16 Osmosis Osmosis Osmosis is a natural process in which a liquid passes across a semipermeable membrane that allows a larger proportion of solvent than solute to pass through. Imagine a receptacle containing two solutions with the same constituents, formed by a solvent such as water and a solute such as salt, with a greater concentration of salt in the right half than in the left. When these solutions come into contact with each other, a phenomenon called diffusion takes place, which equals the concentration of the two solutions. This means that the salt diffuses from the stronger solution to the weaker solution, while the water does the same in the opposite direction.

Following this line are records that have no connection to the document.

(* ===== verification/Host.v ===== *)
(** * Host: the system calls of a container's set-up
    (the calls of std::fs and nix in src/src/cri/volumes.rs, src/src/cri/rootfs.rs,
    src/src/cri/exec.rs and the child of src/src/cri/runtime.rs)

    The state [K] of the operating system is the one of [Cri.FileSystem]; here are the
    calls that the runtime's child and exec make on it beyond that. A boolean says whether
    a call succeeded. [x_check] is [call.context(msg)?], [x_ok] ignores the outcome. *)
From S2P Require Import Prelude Text Utf8 Cri.

Inductive MsFlag := MS_BIND | MS_REC | MS_RDONLY | MS_REMOUNT | MS_SLAVE | MS_PRIVATE | MS_NOSUID | MS_NOEXEC | MS_NODEV.
Inductive CloneFlag := CLONE_NEWUSER | CLONE_NEWNS | CLONE_NEWUTS | CLONE_NEWIPC | CLONE_NEWNET.
Inductive CapSet := Bounding | Effective | Permitted | Inheritable | Ambient.

#[export] Instance CapSet_eq_dec : EqDecision CapSet.
Proof. solve_decision. Defined.

Class Syscalls (K : Type) := {
  (** Files: contents, links, kinds, device and inode, owner and group. *)
  fs_read : string → K → option bytes;
  read_link : string → K → option string;
  is_symlink : string → K → bool;
  is_dir : string → K → bool;
  is_file : string → K → bool;
  file_id : string → K → option (Z * Z);
  file_owner : string → K → option (Z * Z);
  access_read : string → K → bool;
  remove_file : string → K → bool * K;
  fs_copy : string → string → K → bool * K;
  symlink : string → string → K → bool * K;
  mknod_tty : string → K → bool * K;
  (** Mounts and roots. *)
  mount : option string → string → option string → list MsFlag → K → bool * K;
  umount : string → K → bool * K;
  pivot_root : string → string → K → bool * K;
  chroot : string → K → bool * K;
  chdir : string → K → bool * K;
  (** Namespaces and identity. *)
  unshare : list CloneFlag → K → bool * K;
  sethostname : string → K → bool * K;
  loopback_up : K → bool * K;
  setgid : Z → K → bool * K;
  setuid : Z → K → bool * K;
  setsid : K → bool * K;
  raise_nproc_limit : K → bool * K;
  landlock_restrict : K → bool * K;
  (** Capabilities, by name: those of the kernel, the permitted ones, and changes. *)
  caps_all : list string;
  cap_parse : string → option string;
  caps_permitted : K → option (list string);
  cap_drop_bounding : string → K → bool * K;
  caps_set : CapSet → list string → K → bool * K;
  (** The pipes between parent and child: one byte, none at the end of the stream. *)
  write_sync : K → bool * K;
  read_ack : K → option (list byte) * K;
  (** A command: not run, or whether it succeeded. *)
  run_command : string → list string → K → option bool * K;
  user_name : Z → K → option string;
  getuid : Z;
  getgid : Z;
  env_path : option string
}.

Section checks.
Context {K : Type}.
(** [call.context(msg)?] *)
Definition x_check (msg : string) (f : K → bool * K) : execR K unit := λ k,
  let '(b, k') := f k in Ret (if b then Ok () else Err msg, k').
(** [let _ = call], [call.ok()] *)
Definition x_ok (f : K → bool * K) : execR K unit := λ k, Ret (Ok (), (f k).2).
(** [call.is_ok()] *)
Definition x_is_ok (f : K → bool * K) : execR K bool := λ k, let '(b, k') := f k in Ret (Ok b, k').
Definition x_gets {A} (f : K → A) : execR K A := λ k, Ret (Ok (f k), k).
(** [m.is_ok()] *)
Definition x_succeeds {A} (m : execR K A) : execR K bool := r ← x_try m; mret (is_ok r).
Definition x_when (b : bool) (m : execR K unit) : execR K unit := if b then m else mret ().
End checks.

(** [split] of bytes at a byte. *)
Fixpoint split_bytes (c : byte) (l : bytes) : list bytes :=
  match l with
  | [] => [[]]
  | b :: l' =>
      if b =? c then [] :: split_bytes c l'
      else match split_bytes c l' with w :: ws => (b :: w) :: ws | [] => [[b]] end
  end.

(** The PATH of an environment block: the first variable that is one and is text. *)
Definition path_variable (environ : bytes) : option string :=
  find_map (λ var, if bool_decide (take 5 var = as_bytes "PATH=") then from_utf8 (drop 5 var) else None)
    (split_bytes 0 environ).

Fixpoint x_for {S A} (f : A → execR S unit) (l : list A) : execR S unit :=
  match l with [] => mret () | a :: l' => _ ← f a; x_for f l' end.

(** What computations made of calls keep, when the calls keep it. *)
Abbreviation kept R m := (x_triple R m (λ _, True)).

Section kept.
Context {K : Type} (R : K → K → Prop) `{!PreOrder R}.

Lemma xt_check msg f : (∀ k, R k (f k).2) → kept R (x_check msg f).
Proof. intros Hf k r k'. unfold x_check. specialize (Hf k). destruct (f k). intros [= _ <-]. by split. Qed.
Lemma xt_ok f : (∀ k, R k (f k).2) → kept R (x_ok f).
Proof. intros Hf k r k' [= _ <-]. by split. Qed.
Lemma xt_is_ok f : (∀ k, R k (f k).2) → kept R (x_is_ok f).
Proof. intros Hf k r k'. unfold x_is_ok. specialize (Hf k). destruct (f k). intros [= _ <-]. by split. Qed.
Lemma xt_for {A} (f : A → execR K unit) l : (∀ a, a ∈ l → kept R (f a)) → kept R (x_for f l).
Proof using Type*.
  induction l as [|a l IH]; intros Hf; cbn [x_for]; [by apply (xt_ret R)|].
  apply (xt_seq R); [apply Hf, list_elem_of_here|]. intros _. apply IH.
  intros b Hb. by apply Hf, list_elem_of_further.
Qed.
Lemma xt_succeeds {A} (m : execR K A) : kept R m → kept R (x_succeeds m).
Proof using Type*.
  intros Hm. apply (xt_seq R); [eapply (xt_try R), Hm|]. intros r. by apply (xt_ret R).
Qed.
End kept.

(** ** The log of the calls that succeed *)

Inductive Event :=
  | EMount (src : option string) (dst : string) (fstype : option string) (flags : list MsFlag)
  | EPivot (new_root : string) | EChroot (dir : string) | EChdir (dir : string)
  | ESetgid (gid : Z) | ESetuid (uid : Z)
  | EDropBounding (cap : string) | ECapsSet (set : CapSet) (caps : list string)
  | ELandlock.

#[export] Instance MsFlag_eq_dec : EqDecision MsFlag.
Proof. solve_decision. Defined.
#[export] Instance Event_eq_dec : EqDecision Event.
Proof. solve_decision. Defined.

(** A call logs an event when it succeeds, and nothing when it fails. *)
Definition logs {K} (trace : K → list Event) (f : K → bool * K) (e : option Event) : Prop :=
  ∀ k, trace (f k).2 = trace k ++ match e with Some e => if (f k).1 then [e] else [] | None => [] end.

Class Trace (K : Type) `{FileSystem K} `{Syscalls K} := {
  trace : K → list Event;
  tr_mount s d t f : logs trace (mount s d t f) (Some (EMount s d t f));
  tr_umount p : logs trace (umount p) None;
  tr_pivot n o : logs trace (pivot_root n o) (Some (EPivot n));
  tr_chroot p : logs trace (chroot p) (Some (EChroot p));
  tr_chdir p : logs trace (chdir p) (Some (EChdir p));
  tr_setgid g : logs trace (setgid g) (Some (ESetgid g));
  tr_setuid u : logs trace (setuid u) (Some (ESetuid u));
  tr_drop c : logs trace (cap_drop_bounding c) (Some (EDropBounding c));
  tr_caps s l : logs trace (caps_set s l) (Some (ECapsSet s l));
  tr_landlock : logs trace landlock_restrict (Some ELandlock);
  tr_unshare l : logs trace (unshare l) None;
  tr_hostname h : logs trace (sethostname h) None;
  tr_loopback : logs trace loopback_up None;
  tr_setsid : logs trace setsid None;
  tr_nproc : logs trace raise_nproc_limit None;
  tr_sync : logs trace write_sync None;
  tr_ack k : trace (read_ack k).2 = trace k;
  tr_mkdir p : logs trace (create_dir_all p) None;
  tr_write p c : logs trace (fs_write p c) None;
  tr_rmdir p : logs trace (remove_dir p) None;
  tr_rmdirs p : logs trace (remove_dir_all p) None;
  tr_rm p : logs trace (remove_file p) None;
  tr_copy s d : logs trace (fs_copy s d) None;
  tr_symlink s d : logs trace (symlink s d) None
}.

(** ** A concrete host *)

(** A host with a tree of files, which refuses some calls and logs the others. *)
Record Box := { bx_tree : Tree; bx_log : list Event; bx_refuses : Event → bool }.

Definition bx_files {A} (f : Tree → A * Tree) (k : Box) : A * Box :=
  let '(a, t) := f (bx_tree k) in (a, {| bx_tree := t; bx_log := bx_log k; bx_refuses := bx_refuses k |}).
Definition bx_call (e : Event) (k : Box) : bool * Box :=
  if bx_refuses k e then (false, k)
  else (true, {| bx_tree := bx_tree k; bx_log := bx_log k ++ [e]; bx_refuses := bx_refuses k |}).
Definition bx_done (k : Box) : bool * Box := (true, k).

#[export] Instance box_fs : FileSystem Box := {|
  create_dir_all p := bx_files (create_dir_all p);
  fs_write p c := bx_files (fs_write p c);
  read_to_string p k := read_to_string p (bx_tree k);
  fs_exists p k := fs_exists p (bx_tree k);
  symlink_metadata_ok p k := symlink_metadata_ok p (bx_tree k);
  read_dir d k := read_dir d (bx_tree k);
  remove_dir p := bx_files (remove_dir p);
  remove_dir_all p := bx_files (remove_dir_all p);
  set_permissions p m := bx_files (set_permissions p m)
|}.

(** There are no links; process 7 has its root at /r; commands do not run; capabilities are
    parsed by their names. *)
#[export] Instance box_syscalls : Syscalls Box := {|
  fs_read p k := as_bytes <$> read_to_string p (bx_tree k);
  read_link _ _ := None; is_symlink _ _ := false;
  is_dir p k := bool_decide (bx_tree k !! p = Some None);
  is_file p k := is_some (read_to_string p (bx_tree k));
  file_id p _ := if bool_decide (p = "/r") || bool_decide (p = "/proc/7/root") then Some (8, 1) else None; file_owner _ _ := None; access_read _ _ := true;
  remove_file p := bx_files (λ t, (is_some (t !! p), delete p t));
  fs_copy s d := bx_files (λ t, match t !! s with Some (Some c) => (true, <[d := Some c]> t) | _ => (false, t) end);
  symlink _ _ k := (false, k);
  mknod_tty p := bx_files (λ t, (true, <[p := Some ""]> t));
  mount s d t f := bx_call (EMount s d t f);
  umount _ := bx_done;
  pivot_root n _ := bx_call (EPivot n);
  chroot p := bx_call (EChroot p);
  chdir p := bx_call (EChdir p);
  unshare _ := bx_done; sethostname _ := bx_done; loopback_up := bx_done;
  setgid g := bx_call (ESetgid g);
  setuid u := bx_call (ESetuid u);
  setsid := bx_done; raise_nproc_limit := bx_done;
  landlock_restrict := bx_call ELandlock;
  caps_all := ["CAP_CHOWN"; "CAP_SYS_ADMIN"; "CAP_NET_ADMIN"];
  cap_parse n := if starts_with "CAP_" n then Some n else None;
  caps_permitted _ := Some ["CAP_CHOWN"; "CAP_SYS_ADMIN"; "CAP_NET_ADMIN"];
  cap_drop_bounding c := bx_call (EDropBounding c);
  caps_set s l := bx_call (ECapsSet s l);
  write_sync := bx_done; read_ack k := (Some [65], k);
  run_command _ _ k := (None, k);
  user_name _ _ := None; getuid := 0; getgid := 0; env_path := None
|}.

(** A directory lists plain names. *)
Definition plain_name (n : string) : Prop := has_char "/" n = false ∧ n ∉ [""; "."; ".."].
Lemma box_plain_name d (k : Box) l e : read_dir d k = Some l → e ∈ l → plain_name (de_name e).
Proof.
  cbn. destruct (_ !! d) as [[|]|]; [done| |done]. intros [= <-] H.
  apply list_elem_of_omap in H as ([p o] & _ & H). apply bind_Some in H as (n & E & [= <-]). cbn [de_name].
  apply bind_Some in E as (n' & _ & E). destruct (has_char "/" n' || _) eqn:Hs; [discriminate|].
  injection E as <-. apply orb_false_iff in Hs as [? ?%bool_decide_eq_false]. by split.
Qed.

Lemma bx_files_log {A} (f : Tree → A * Tree) k : bx_log (bx_files f k).2 = bx_log k.
Proof. unfold bx_files. by destruct (f (bx_tree k)). Qed.
Lemma bx_call_logs e : logs bx_log (bx_call e) (Some e).
Proof. intros k. unfold bx_call. destruct (bx_refuses k e); [by rewrite app_nil_r|done]. Qed.

#[export] Instance box_trace : Trace Box.
Proof.
  refine {| trace := bx_log |}; intros; first [apply bx_call_logs|idtac]; try intros k;
    rewrite ?app_nil_r; cbn; first [done|apply bx_files_log].
Defined.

17 Osmosis Now imagine that we separate the two solutions with a membrane that lets only the water through. The water will continue to pass from the weaker solution to the stronger solution. This leads to a rise in the water level, which will stop when the pressure generated by the increase in the level counteracts the pressure that causes the water to cross the membrane. If the weaker solution is in fact pure water, the difference in height will be what is called osmotic pressure. Reverse osmosis consists in inverting this process. If we apply pressure greater than the osmotic pressure, the diffusion of water will take place in the opposite direction and the salt will still be unable to cross the membrane. This way, the stronger solution becomes more concentrated and the weaker solution more diluted. This basic process is followed in all reverse osmosis desalination plants. In the industrial process, a pump sends salt water against a semipermeable membrane, maintaining a constant pressure. Part of the water crosses the membrane along with a small quantity of salts, and another part containing a much larger quantity is rejected. The rejected water leaves the process at high pressure, and therefore with high energy content, which is recovered by a turbine.